Figure 4. Possible chemokine receptor function in the context of HIV-1 neuropathy.

The viral coat protein gp120 can bind to the chemokine (CC motif) receptors CCR5 and CXCR4 and can also act as an agonist or antagonist of chemokine action, depending on the circumstances⁹⁴. For example, gp120 can directly excite cultured dorsal root ganglia (DRG) neurons in a similar mode to chemokines and direct injection of gp120 into the rat paw produces allodynia (FIG. 2)⁵⁰. In addition, prolonged treatment of DRG neurons with gp120 produces apoptosis⁹⁵. Therefore, gp120 might induce some features of HIV-1 neuropathy through direct effects on chemokine receptors that are expressed by DRG neurons.

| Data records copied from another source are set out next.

Lemma check_decimal_ok f e closer r : check_decimal f e closer r = true -> exists s E, r = Ok (s, E) /\ 0 < s < 2 ^ 32 /\ shortest_decimal f e closer s E.
Proof.
  unfold check_decimal. destruct r as [[s E]| |]; [|done..]. cbv zeta. intros H. repeat (apply andb_prop in H as [H ?]). repeat match goal with H : (_ || _) = true |- _ => apply orb_prop in H end. bool_to_prop.
  exists s, E. split; [done|]. split; [lia|]. apply shortest_of_bounds; try done; [match goal with H : _ \/ _ |- (s - 1) * _ < _ \/ _ => idtac end|]; repeat match goal with H : _ \/ _ |- _ => destruct H end; bool_to_prop; tauto.
Qed.

Lemma float_powers_checked : forallb (fun i => check_decimal (2 ^ 23) (-149 + i) (negb (-149 + i =? -149)) (shorter_interval_case float_float_info (-149 + i))) (seqZ 0 254) = true.
Proof. vm_compute. done. Qed.

Lemma float_specials_checked e : e = -81 \/ e = -80 -> check_decimal 14855922 e false (regular_case float_float_info 14855922 e) = true.
Proof. by intros [->| ->]; vm_compute. Qed.

(** ** Every float *)
Lemma float_regular f e : -149 <= e <= 104 -> 0 < f < 2 ^ 24 -> least_float e <= 2 * f - 1 ->
  exists s E, regular_case float_float_info f e = Ok (s, E) /\ 0 < s < 2 ^ 32 /\ shortest_decimal f e false s E.
Proof.
  intros He Hf Hlo. destruct (Z.eq_dec (2 * f) (bad_float e)) as [Hbad|Hbad].
  { assert (Hsp : f = 14855922 /\ (e = -81 \/ e = -80)) by (unfold bad_float in Hbad; destruct (Z.eqb_spec e (-81)), (Z.eqb_spec e (-80)); cbn [orb] in Hbad; lia). destruct Hsp as [-> Hsp]. by apply check_decimal_ok, float_specials_checked. }
  destruct (float_all_seen e He) as (m & C & l & Hs). pose proof (float_exact_products f e m C l Hs Hf Hlo Hbad) as HX. destruct Hs as (Em & EC & El & _).
  destruct (regular_case_ok float_float_info (2 ^ 32) f _ _ (e + l) (float_cache_accessor C) (m - 1) float_info_ok HX e m l) as (s & x & Er & Hg); try done.
  { cbn [accessor float_float_info]. replace (- (m - 1)) with (1 - m) by lia. by rewrite EC. }
  { replace (- (m - 1)) with (1 - m) by lia. done. }
  assert (Hx : 0 <= x) by (destruct Hg as [(H & _)|(H & _)]; cbn [kappa float_float_info] in H; lia).
  pose proof (good_shortest float_float_info (2 ^ 32) f _ _ (e + l) (float_cache_accessor C) s x float_info_ok HX Hg) as Hsh.
  exists s, (m - 1 + x). split; [done|]. split; [apply (interval_range (2 ^ 32) f _ _ s x (bound_ok _ _ _ _ _ _ _ HX) (den_pos _ _ _ _ _ _ _ HX) (proj1 (scale_pos _ _))); [lia|done|exact (proj1 Hsh)]|].
  replace (m - 1 + x) with (x - (1 - m)) by lia. by apply shortest_of_scaled.
Qed.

It has also been suggested that gp120 could produce effects through the activation of CXCR4 receptors expressed by Schwann cells⁸⁹,¹⁴⁵. According to one hypothesis, activation of these receptors by gp120 causes Schwann cells to secrete the chemokine RANTES (regulated on activation, normal T cell expressed and secreted). RANTES can then activate CCR5 receptors expressed by DRG neurons, which could produce pain through direct excitation⁸⁹. RANTES can also stimulate tumour-necrosis factor-α (TNFα) production by DRG neurons⁸⁹. TNFα might then act in a cell-autonomous manner to produce excitation and pain or neuronal apoptosis¹²⁰. Interestingly, TNFα also suppresses the expression of CXCR4 receptors by Schwann cells and is toxic to these cells. So, it seems that HIV-1 could trigger painful neuropathies in several ways, ranging from the overall consequences of neuroinflammation to the viral-induced activation of chemokine-receptor-induced events in neurons and glia. TNFR, tumour-necrosis factor receptor.